**What you will do**
The lines from the first line of the entries through the line containing "assert (existsb (λ k, String.eqb k (TargetType" are to be repeated exactly, with both of those lines included.

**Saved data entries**
Lemma target_rule_none allowed i e :
  target_rule allowed i e = None ↔
  if decide (TargetIID e = 0) then TargetType e = ""
  else target_kind e ∈ effectTargetKinds (e_Kind e) ∧ targets_has allowed (target_kind e) (TargetIID e) = true.
Proof.
  assert (∀ k t, t ∈ effectTargetKinds k → contains knownTargetKinds t = true) as Hknown.
  { intros k t. unfold effectTargetKinds. rewrite contains_elem. unfold knownTargetKinds.
    repeat case_match; set_solver. }
  unfold target_rule, target_kind, empty. destruct (String.eqb_spec (TargetType e) "") as [Ht|Ht]; cbn [negb andb].
  - destruct (Z.eqb_spec (TargetIID e) 0); case_decide; try done.
    destruct (effectTargetKinds (e_Kind e)) as [|k0 ks] eqn:Hk; cbn [head default from_option id].
    + split; [done|]. intros [[]%elem_of_nil _].
    + assert (existsb (λ k, String.eqb k k0) (k0 :: ks) = true) as -> by (cbn; by rewrite String.eqb_refl).
      cbn [negb]. destruct (targets_has allowed k0 (TargetIID e)); cbn [negb].
      * split; [|done]. intros _. split; [by left|done].
      * split; [done|]. by intros [_ ?].
  - destruct (contains knownTargetKinds (TargetType e)) eqn:Hc; cbn [negb].
    + destruct (Z.eqb_spec (TargetIID e) 0); case_decide; try done.
      assert (existsb (λ k, String.eqb k (TargetType e)) (effectTargetKinds (e_Kind e)) = true ↔
        TargetType e ∈ effectTargetKinds (e_Kind e)) as Hex.
      { rewrite existsb_elem. split; [intros (k & Hk & ->%String.eqb_eq); done|]. intros Hin. exists (TargetType e).
        split; [done|apply String.eqb_refl]. }
      destruct (effectTargetKinds (e_Kind e)) as [|k0 ks] eqn:Hk; [split; [done|by intros [[]%elem_of_nil _]]|].
      destruct (existsb _ _); cbn [negb].
      * destruct (targets_has allowed (TargetType e) (TargetIID e)); cbn [negb].
        -- split; [|done]. intros _. split; [by apply Hex|done].
        -- split; [done|]. by intros [_ ?].
      * split; [done|]. intros [Hin _]. by apply Hex in Hin.
    + split; [done|]. case_decide; [done|]. intros [Hin _]. apply Hknown in Hin. congruence.
Qed.

(** A batch passes exactly when every effect that names an existing resource
    names one the session was handed, of a family its kind may act on, and no
    effect states a family without a number. *)
Theorem ValidateTargets_exact b allowed :
  ValidateTargets b allowed = None ↔
  ∀ e, e ∈ b_Effects b →
    if decide (TargetIID e = 0) then TargetType e = ""
    else target_kind e ∈ effectTargetKinds (e_Kind e) ∧ targets_has allowed (target_kind e) (TargetIID e) = true.
Proof.
  unfold ValidateTargets. rewrite (first_item_forall _ _ _ _ (λ i e, target_rule_none allowed i e)).
  by rewrite Forall_forall.
Qed.

(** ** Well-formed edits *)

Definition edit_ok (e : Effect) : Prop :=
  cleanRelativePath (e_Path e) = true ∧ Old e ≠ "" ∧ Old e ≠ New e ∧
  ContainsAny (Old e) is_nul = false ∧ ContainsAny (New e) is_nul = false ∧
  utf8_Valid (Old e) = true ∧ utf8_Valid (New e) = true.

Lemma editForm_none i e : editForm i e = None ↔ edit_ok e.
Proof.
  unfold editForm, edit_ok. destruct (cleanRelativePath (e_Path e)); cbn [negb]; [|naive_solver].
  destruct (String.eqb_spec (Old e) ""); [naive_solver|]. destruct (String.eqb_spec (Old e) (New e)); [naive_solver|].
  destruct (ContainsAny (Old e) is_nul), (ContainsAny (New e) is_nul); cbn [orb]; try naive_solver.
  destruct (utf8_Valid (Old e)), (utf8_Valid (New e)); cbn [negb orb]; naive_solver.
Qed.

(** [foreignField]: nothing but the kind's own fields, the target's apart. *)
Lemma foreignTo_none e own :
  foreignTo e own = None ↔
  ∀ name zero, (name, zero) ∈ fields e → name ≠ "Kind" → name ∉ own → name ∉ targetFields → zero = true.
Proof.
  unfold foreignTo.
  assert (∀ (l : list (string * bool)),
    match List.find (λ '(name, zero), negb (String.eqb name "Kind" || contains own name || contains targetFields name) && negb zero) l with
    | Some (name, _) => Some name | None => None end = None ↔
    ∀ name zero, (name, zero) ∈ l → name ≠ "Kind" → name ∉ own → name ∉ targetFields → zero = true) as Hl; [|apply Hl].
  induction l as [|[name zero] l IH]; cbn [List.find].
  { split; [|done]. intros _ ? ? []%elem_of_nil. }
  destruct (String.eqb_spec name "Kind") as [->|Hk]; cbn [orb negb andb].
  { rewrite IH. set_solver. }
  destruct (contains own name) eqn:Ho; cbn [orb negb andb].
  { apply contains_elem in Ho. rewrite IH. set_solver. }
  destruct (contains targetFields name) eqn:Ht; cbn [orb negb andb].
  { apply contains_elem in Ht. rewrite IH. set_solver. }
  apply contains_false in Ho, Ht. destruct zero; cbn [negb].
  - rewrite IH. split; [|set_solver]. intros Hx n z [[= -> ->]|Hin]%elem_of_cons; [done|by apply Hx].
  - split; [done|]. intros Hx. by specialize (Hx name false ltac:(by left) Hk Ho Ht).
Qed.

**Exercise answer**
Lemma target_rule_none allowed i e :
  target_rule allowed i e = None ↔
  if decide (TargetIID e = 0) then TargetType e = ""
  else target_kind e ∈ effectTargetKinds (e_Kind e) ∧ targets_has allowed (target_kind e) (TargetIID e) = true.
Proof.
  assert (∀ k t, t ∈ effectTargetKinds k → contains knownTargetKinds t = true) as Hknown.
  { intros k t. unfold effectTargetKinds. rewrite contains_elem. unfold knownTargetKinds.
    repeat case_match; set_solver. }
  unfold target_rule, target_kind, empty. destruct (String.eqb_spec (TargetType e) "") as [Ht|Ht]; cbn [negb andb].
  - destruct (Z.eqb_spec (TargetIID e) 0); case_decide; try done.
    destruct (effectTargetKinds (e_Kind e)) as [|k0 ks] eqn:Hk; cbn [head default from_option id].
    + split; [done|]. intros [[]%elem_of_nil _].
    + assert (existsb (λ k, String.eqb k k0) (k0 :: ks) = true) as -> by (cbn; by rewrite String.eqb_refl).
      cbn [negb]. destruct (targets_has allowed k0 (TargetIID e)); cbn [negb].
      * split; [|done]. intros _. split; [by left|done].
      * split; [done|]. by intros [_ ?].
  - destruct (contains knownTargetKinds (TargetType e)) eqn:Hc; cbn [negb].
    + destruct (Z.eqb_spec (TargetIID e) 0); case_decide; try done.
      assert (existsb (λ k, String.eqb k (TargetType e)) (effectTargetKinds (e_Kind e)) = true ↔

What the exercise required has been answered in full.